→ Work instructions
Repeat the lines below exactly as written, please, from the line with "0; 0; 1; 1; 2;" to the line with "156; 156; 157;", both lines included, and no others.

○ ○ ○ ○

(** ** Tables *)

Definition color_tClip : list Z := [
    0; 0; 0; 0; 0; 0; 0; 0; 0; 0; 0; 0; 0; 0; 0; 0; 0; 0; 0; 0; 0; 0; 0; 0; 0; 0; 0; 0; 0; 0; 0; 0;
    0; 0; 0; 0; 0; 0; 0; 0; 0; 0; 0; 0; 0; 0; 0; 0; 0; 0; 0; 0; 0; 0; 0; 0; 0; 0; 0; 0; 0; 0; 0; 0;
    0; 0; 0; 0; 0; 0; 0; 0; 0; 0; 0; 0; 0; 0; 0; 0; 0; 0; 0; 0; 0; 0; 0; 0; 0; 0; 0; 0; 0; 0; 0; 0;
    0; 0; 0; 0; 0; 0; 0; 0; 0; 0; 0; 0; 0; 0; 0; 0; 0; 0; 0; 0; 0; 0; 0; 0; 0; 0; 0; 0; 0; 0; 0; 0;
    0; 0; 0; 0; 0; 0; 0; 0; 0; 0; 0; 0; 0; 0; 0; 0; 0; 0; 0; 0; 0; 0; 0; 0; 0; 0; 0; 0; 0; 0; 0; 0;
    0; 0; 0; 0; 0; 0; 0; 0; 0; 0; 0; 0; 0; 0; 0; 0; 0; 0; 0; 0; 0; 0; 0; 0; 0; 0; 0; 0; 0; 0; 0; 0;
    0; 0; 0; 0; 0; 0; 0; 0; 0; 0; 0; 0; 0; 0; 0; 0; 0; 0; 0; 0; 0; 0; 0; 0; 0; 0; 0; 0; 0; 0; 0; 0;
    0; 0; 0; 0; 0; 0; 0; 0; 0; 0; 0; 0; 0; 0; 0; 0; 0; 0; 0; 0; 0; 0; 0; 0; 0; 0; 0; 0; 0; 0; 0; 0;
    0; 0; 0; 0; 0; 0; 0; 0; 0; 0; 0; 0; 0; 0; 0; 0; 0; 0; 0; 0; 0; 0; 0; 0; 0; 0; 0; 0; 0; 0; 0; 0;
    0; 0; 0; 0; 0; 0; 0; 0; 0; 0; 0; 0; 0; 0; 0; 0; 0; 0; 0; 0; 0; 0; 0; 0; 0; 0; 0; 0; 0; 0; 0; 0;
    0; 0; 0; 0; 0; 0; 0; 0; 0; 0; 0; 0; 0; 0; 0; 0; 0; 0; 0; 0; 0; 0; 0; 0; 0; 0; 0; 0; 0; 0; 0; 0;
    0; 0; 0; 0; 0; 0; 0; 0; 0; 0; 0; 0; 0; 0; 0; 0; 0; 0; 0; 0; 0; 0; 0; 0; 0; 0; 0; 0; 0; 0; 0; 0;
    0; 0; 0; 0; 0; 0; 0; 0; 0; 0; 0; 0; 0; 0; 0; 0; 0; 0; 0; 0; 0; 0; 0; 0; 0; 0; 0; 0; 0; 0; 0; 0;
    0; 0; 0; 0; 0; 0; 0; 0; 0; 0; 0; 0; 0; 0; 0; 0; 0; 0; 0; 0; 0; 0; 0; 0; 0; 0; 0; 0; 0; 0; 0; 0;
    0; 0; 0; 0; 0; 0; 0; 0; 0; 0; 0; 0; 0; 0; 0; 0; 0; 0; 0; 0; 0; 0; 0; 0; 0; 0; 0; 0; 0; 0; 0; 0;
    0; 0; 0; 0; 0; 0; 0; 0; 0; 0; 0; 0; 0; 0; 0; 0; 0; 0; 0; 0; 0; 0; 0; 0; 0; 0; 0; 0; 0; 0; 0; 0;
    0; 0; 0; 0; 0; 0; 0; 0; 0; 0; 0; 0; 0; 0; 0; 0; 0; 0; 0; 0; 0; 0; 0; 0; 0; 0; 0; 0; 0; 0; 0; 0;
    0; 0; 0; 0; 0; 0; 0; 0; 0; 0; 0; 0; 0; 0; 0; 0; 0; 0; 0; 0; 0; 0; 0; 0; 0; 0; 0; 0; 0; 0; 0; 0;
    0; 0; 1; 1; 2; 2; 3; 3; 4; 4; 5; 5; 6; 6; 7; 7; 8; 8; 9; 9; 10; 10; 11; 11; 12; 12; 13; 13; 14;
    14; 15; 15; 16; 16; 17; 17; 18; 18; 19; 19; 20; 20; 21; 21; 22; 22; 23; 23; 24; 24; 25; 25; 26;
    26; 27; 27; 28; 28; 29; 29; 30; 30; 31; 31; 32; 32; 33; 33; 34; 34; 35; 35; 36; 36; 37; 37; 38;
    38; 39; 39; 40; 40; 41; 41; 42; 42; 43; 43; 44; 44; 45; 45; 46; 46; 47; 47; 48; 48; 49; 49; 50;
    50; 51; 51; 52; 52; 53; 53; 54; 54; 55; 55; 56; 56; 57; 57; 58; 58; 59; 59; 60; 60; 61; 61; 62;
    62; 63; 63; 64; 64; 65; 65; 66; 66; 67; 67; 68; 68; 69; 69; 70; 70; 71; 71; 72; 72; 73; 73; 74;
    74; 75; 75; 76; 76; 77; 77; 78; 78; 79; 79; 80; 80; 81; 81; 82; 82; 83; 83; 84; 84; 85; 85; 86;
    86; 87; 87; 88; 88; 89; 89; 90; 90; 91; 91; 92; 92; 93; 93; 94; 94; 95; 95; 96; 96; 97; 97; 98;
    98; 99; 99; 100; 100; 101; 101; 102; 102; 103; 103; 104; 104; 105; 105; 106; 106; 107; 107; 108;
    108; 109; 109; 110; 110; 111; 111; 112; 112; 113; 113; 114; 114; 115; 115; 116; 116; 117; 117;
    118; 118; 119; 119; 120; 120; 121; 121; 122; 122; 123; 123; 124; 124; 125; 125; 126; 126; 127;
    127; 128; 128; 129; 129; 130; 130; 131; 131; 132; 132; 133; 133; 134; 134; 135; 135; 136; 136;
    137; 137; 138; 138; 139; 139; 140; 140; 141; 141; 142; 142; 143; 143; 144; 144; 145; 145; 146;
    146; 147; 147; 148; 148; 149; 149; 150; 150; 151; 151; 152; 152; 153; 153; 154; 154; 155; 155;
    156; 156; 157; 157; 158; 158; 159; 159; 160; 160; 161; 161; 162; 162; 163; 163; 164; 164; 165;
    165; 166; 166; 167; 167; 168; 168; 169; 169; 170; 170; 171; 171; 172; 172; 173; 173; 174; 174;
    175; 175; 176; 176; 177; 177; 178; 178; 179; 179; 180; 180; 181; 181; 182; 182; 183; 183; 184;
    184; 185; 185; 186; 186; 187; 187; 188; 188; 189; 189; 190; 190; 191; 191; 192; 192; 193; 193;
    194; 194; 195; 195; 196; 196; 197; 197; 198; 198; 199; 199; 200; 200; 201; 201; 202; 202; 203;
    203; 204; 204; 205; 205; 206; 206; 207; 207; 208; 208; 209; 209; 210; 210; 211; 211; 212; 212;
    213; 213; 214; 214; 215; 215; 216; 216; 217; 217; 218; 218; 219; 219; 220; 220; 221; 221; 222;
    222; 223; 223; 224; 224; 225; 225; 226; 226; 227; 227; 228; 228; 229; 229; 230; 230; 231; 231;
    232; 232; 233; 233; 234; 234; 235; 235; 236; 236; 237; 237; 238; 238; 239; 239; 240; 240; 241;
    241; 242; 242; 243; 243; 244; 244; 245; 245; 246; 246; 247; 247; 248; 248; 249; 249; 250; 250;
    251; 251; 252; 252; 253; 253; 254; 254; 255; 255; 255; 255; 255; 255; 255; 255; 255; 255; 255;
    255; 255; 255; 255; 255; 255; 255; 255; 255; 255; 255; 255; 255; 255; 255; 255; 255; 255; 255;
    255; 255; 255; 255; 255; 255; 255; 255; 255; 255; 255; 255; 255; 255; 255; 255; 255; 255; 255;
    255; 255; 255; 255; 255; 255; 255; 255; 255; 255; 255; 255; 255; 255; 255; 255; 255; 255; 255;
    255; 255; 255; 255; 255; 255; 255; 255; 255; 255; 255; 255; 255; 255; 255; 255; 255; 255; 255;
    255; 255; 255; 255; 255; 255; 255; 255; 255; 255; 255; 255; 255; 255; 255; 255; 255; 255; 255;
    255; 255; 255; 255; 255; 255; 255; 255; 255; 255; 255; 255; 255; 255; 255; 255; 255; 255; 255;
    255; 255; 255; 255; 255; 255; 255; 255; 255; 255; 255; 255; 255; 255; 255; 255; 255; 255; 255;
    255; 255; 255; 255; 255; 255; 255; 255; 255; 255; 255; 255; 255; 255; 255; 255; 255; 255; 255;
    255; 255; 255; 255; 255; 255; 255; 255; 255; 255; 255; 255; 255; 255; 255; 255; 255; 255; 255;
    255; 255; 255; 255; 255; 255; 255; 255; 255; 255; 255; 255; 255; 255; 255; 255; 255; 255; 255;
    255; 255; 255; 255; 255; 255; 255; 255; 255; 255; 255; 255; 255; 255; 255; 255; 255; 255; 255;
    255; 255; 255; 255; 255; 255; 255; 255; 255; 255; 255; 255; 255; 255; 255; 255; 255; 255; 255;
    255; 255; 255; 255; 255; 255; 255; 255; 255; 255; 255; 255; 255; 255; 255; 255; 255; 255; 255;
    255; 255; 255; 255; 255; 255; 255; 255; 255; 255; 255; 255; 255; 255; 255; 255; 255; 255; 255;
    255; 255; 255; 255; 255; 255; 255; 255; 255; 255; 255; 255; 255; 255; 255; 255; 255; 255; 255;
    255; 255; 255; 255; 255; 255; 255; 255; 255; 255; 255; 255; 255; 255; 255; 255; 255; 255; 255;
    255; 255; 255; 255; 255; 255; 255; 255; 255; 255; 255; 255; 255; 255; 255; 255; 255; 255; 255;
    255; 255; 255; 255; 255; 255; 255; 255; 255; 255; 255; 255; 255; 255; 255; 255; 255; 255; 255;
    255; 255; 255; 255; 255; 255; 255; 255; 255; 255; 255; 255; 255; 255; 255; 255; 255; 255; 255;
    255; 255; 255; 255; 255; 255; 255; 255; 255; 255; 255; 255; 255; 255; 255; 255; 255; 255; 255;
    255; 255; 255; 255; 255; 255; 255; 255; 255; 255; 255; 255; 255; 255; 255; 255; 255; 255; 255;
    255; 255; 255; 255; 255; 255; 255; 255; 255; 255; 255; 255; 255; 255; 255; 255; 255; 255; 255;
    255; 255; 255; 255; 255; 255; 255; 255; 255; 255; 255; 255; 255; 255; 255; 255; 255; 255; 255;
    255; 255; 255; 255; 255; 255; 255; 255; 255; 255; 255; 255; 255; 255; 255; 255; 255; 255; 255;
    255; 255; 255; 255; 255; 255; 255; 255; 255; 255; 255; 255; 255; 255; 255; 255; 255; 255; 255;
    255; 255; 255; 255; 255; 255; 255; 255; 255; 255; 255; 255; 255; 255; 255; 255; 255; 255; 255;
    255; 255; 255; 255; 255; 255; 255; 255; 255; 255; 255; 255; 255; 255; 255; 255; 255; 255; 255;
    255; 255; 255; 255; 255; 255; 255; 255; 255; 255; 255; 255; 255; 255; 255; 255; 255; 255; 255;
    255; 255; 255; 255; 255; 255; 255; 255; 255; 255; 255; 255; 255; 255; 255; 255; 255; 255; 255;
    255; 255; 255; 255; 255; 255; 255; 255; 255; 255; 255; 255; 255; 255; 255; 255].

Definition color_tYY : list Z := [
    0; 2; 5; 7; 9; 12; 14; 16; 19; 21; 23; 26; 28; 30; 33; 35; 37; 40; 42; 44; 47; 49; 51; 54; 56;
    58; 61; 63; 65; 68; 70; 72; 75; 77; 79; 82; 84; 86; 88; 91; 93; 95; 98; 100; 102; 105; 107; 109;
    112; 114; 116; 119; 121; 123; 126; 128; 130; 133; 135; 137; 140; 142; 144; 147; 149; 151; 154;
    156; 158; 161; 163; 165; 168; 170; 172; 175; 177; 179; 182; 184; 186; 189; 191; 193; 196; 198;
    200; 203; 205; 207; 210; 212; 214; 217; 219; 221; 224; 226; 228; 231; 233; 235; 238; 240; 242;
    245; 247; 249; 252; 254; 256; 258; 261; 263; 265; 268; 270; 272; 275; 277; 279; 282; 284; 286;
    289; 291; 293; 296; 298; 300; 303; 305; 307; 310; 312; 314; 317; 319; 321; 324; 326; 328; 331;
    333; 335; 338; 340; 342; 345; 347; 349; 352; 354; 356; 359; 361; 363; 366; 368; 370; 373; 375;
    377; 380; 382; 384; 387; 389; 391; 394; 396; 398; 401; 403; 405; 408; 410; 412; 415; 417; 419;
    422; 424; 426; 428; 431; 433; 435; 438; 440; 442; 445; 447; 449; 452; 454; 456; 459; 461; 463;
    466; 468; 470; 473; 475; 477; 480; 482; 484; 487; 489; 491; 494; 496; 498; 501; 503; 505; 508;
    510; 512; 515; 517; 519; 522; 524; 526; 529; 531; 533; 536; 538; 540; 543; 545; 547; 550; 552;
    554; 557; 559; 561; 564; 566; 568; 571; 573; 575; 578; 580; 582; 585; 587; 589; 592; 594].

Definition color_tRV : list Z := [
    0; 3; 6; 10; 13; 16; 19; 22; 26; 29; 32; 35; 38; 42; 45; 48; 51; 54; 57; 61; 64; 67; 70; 73; 77;
    80; 83; 86; 89; 93; 96; 99; 102; 105; 109; 112; 115; 118; 121; 125; 128; 131; 134; 137; 141;
    144; 147; 150; 153; 156; 160; 163; 166; 169; 172; 176; 179; 182; 185; 188; 192; 195; 198; 201;
    204; 208; 211; 214; 217; 220; 224; 227; 230; 233; 236; 239; 243; 246; 249; 252; 255; 259; 262;
    265; 268; 271; 275; 278; 281; 284; 287; 291; 294; 297; 300; 303; 307; 310; 313; 316; 319; 323;
    326; 329; 332; 335; 338; 342; 345; 348; 351; 354; 358; 361; 364; 367; 370; 374; 377; 380; 383;
    386; 390; 393; 396; 399; 402; 406; 409; 412; 415; 418; 422; 425; 428; 431; 434; 437; 441; 444;
    447; 450; 453; 457; 460; 463; 466; 469; 473; 476; 479; 482; 485; 489; 492; 495; 498; 501; 505;
    508; 511; 514; 517; 520; 524; 527; 530; 533; 536; 540; 543; 546; 549; 552; 556; 559; 562; 565;
    568; 572; 575; 578; 581; 584; 588; 591; 594; 597; 600; 604; 607; 610; 613; 616; 619; 623; 626;
    629; 632; 635; 639; 642; 645; 648; 651; 655; 658; 661; 664; 667; 671; 674; 677; 680; 683; 687;
    690; 693; 696; 699; 703; 706; 709; 712; 715; 718; 722; 725; 728; 731; 734; 738; 741; 744; 747;
    750; 754; 757; 760; 763; 766; 770; 773; 776; 779; 782; 786; 789; 792; 795; 798; 801; 805; 808;
    811; 814].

○ ○ ○ ○

→ Completed exercise
    0; 0; 1; 1; 2; 2; 3; 3; 4; 4; 5; 5; 6; 6; 7; 7; 8; 8; 9; 9; 10; 10; 11; 11; 12; 12; 13; 13; 14;
    14; 15; 15; 16; 16; 17; 17; 18; 18; 19; 19; 20; 20; 21; 21; 22; 22; 23; 23; 24; 24; 25; 25; 26;
    26; 27; 27; 28; 28; 29; 29; 30; 30; 31; 31; 32; 32; 33; 33; 34; 34; 35; 35; 36; 36; 37; 37; 38;
    38; 39; 39; 40; 40; 41; 41; 42; 42; 43; 43; 44; 44; 45; 45; 46; 46; 47; 47; 48; 48; 49; 49; 50;
    50; 51; 51; 52; 52; 53; 53; 54; 54; 55; 55; 56; 56; 57; 57; 58; 58; 59; 59; 60; 60; 61; 61; 62;
    62; 63; 63; 64; 64; 65; 65; 66; 66; 67; 67; 68; 68; 69; 69; 70; 70; 71; 71; 72; 72; 73; 73; 74;
    74; 75; 75; 76; 76; 77; 77; 78; 78; 79; 79; 80; 80; 81; 81; 82; 82; 83; 83; 84; 84; 85; 85; 86;
    86; 87; 87; 88; 88; 89; 89; 90; 90; 91; 91; 92; 92; 93; 93; 94; 94; 95; 95; 96; 96; 97; 97; 98;
    98; 99; 99; 100; 100; 101; 101; 102; 102; 103; 103; 104; 104; 105; 105; 106; 106; 107; 107; 108;
    108; 109; 109; 110; 110; 111; 111; 112; 112; 113; 113; 114; 114; 115; 115; 116; 116; 117; 117;
    118; 118; 119; 119; 120; 120; 121; 121; 122; 122; 123; 123; 124; 124; 125; 125; 126; 126; 127;
    127; 128; 128; 129; 129; 130; 130; 131; 131; 132; 132; 133; 133; 134; 134; 135; 135; 136; 136;
    137; 137; 138; 138; 139; 139; 140; 140; 141; 141; 142; 142; 143; 143; 144; 144; 145; 145; 146;
    146; 147; 147; 148; 148; 149; 149; 150; 150; 151; 151; 152; 152; 153; 153; 154; 154; 155; 155;
    156; 156; 157; 157; 158; 158; 159; 159; 160; 160; 161; 161; 162; 162; 163; 163; 164; 164; 165;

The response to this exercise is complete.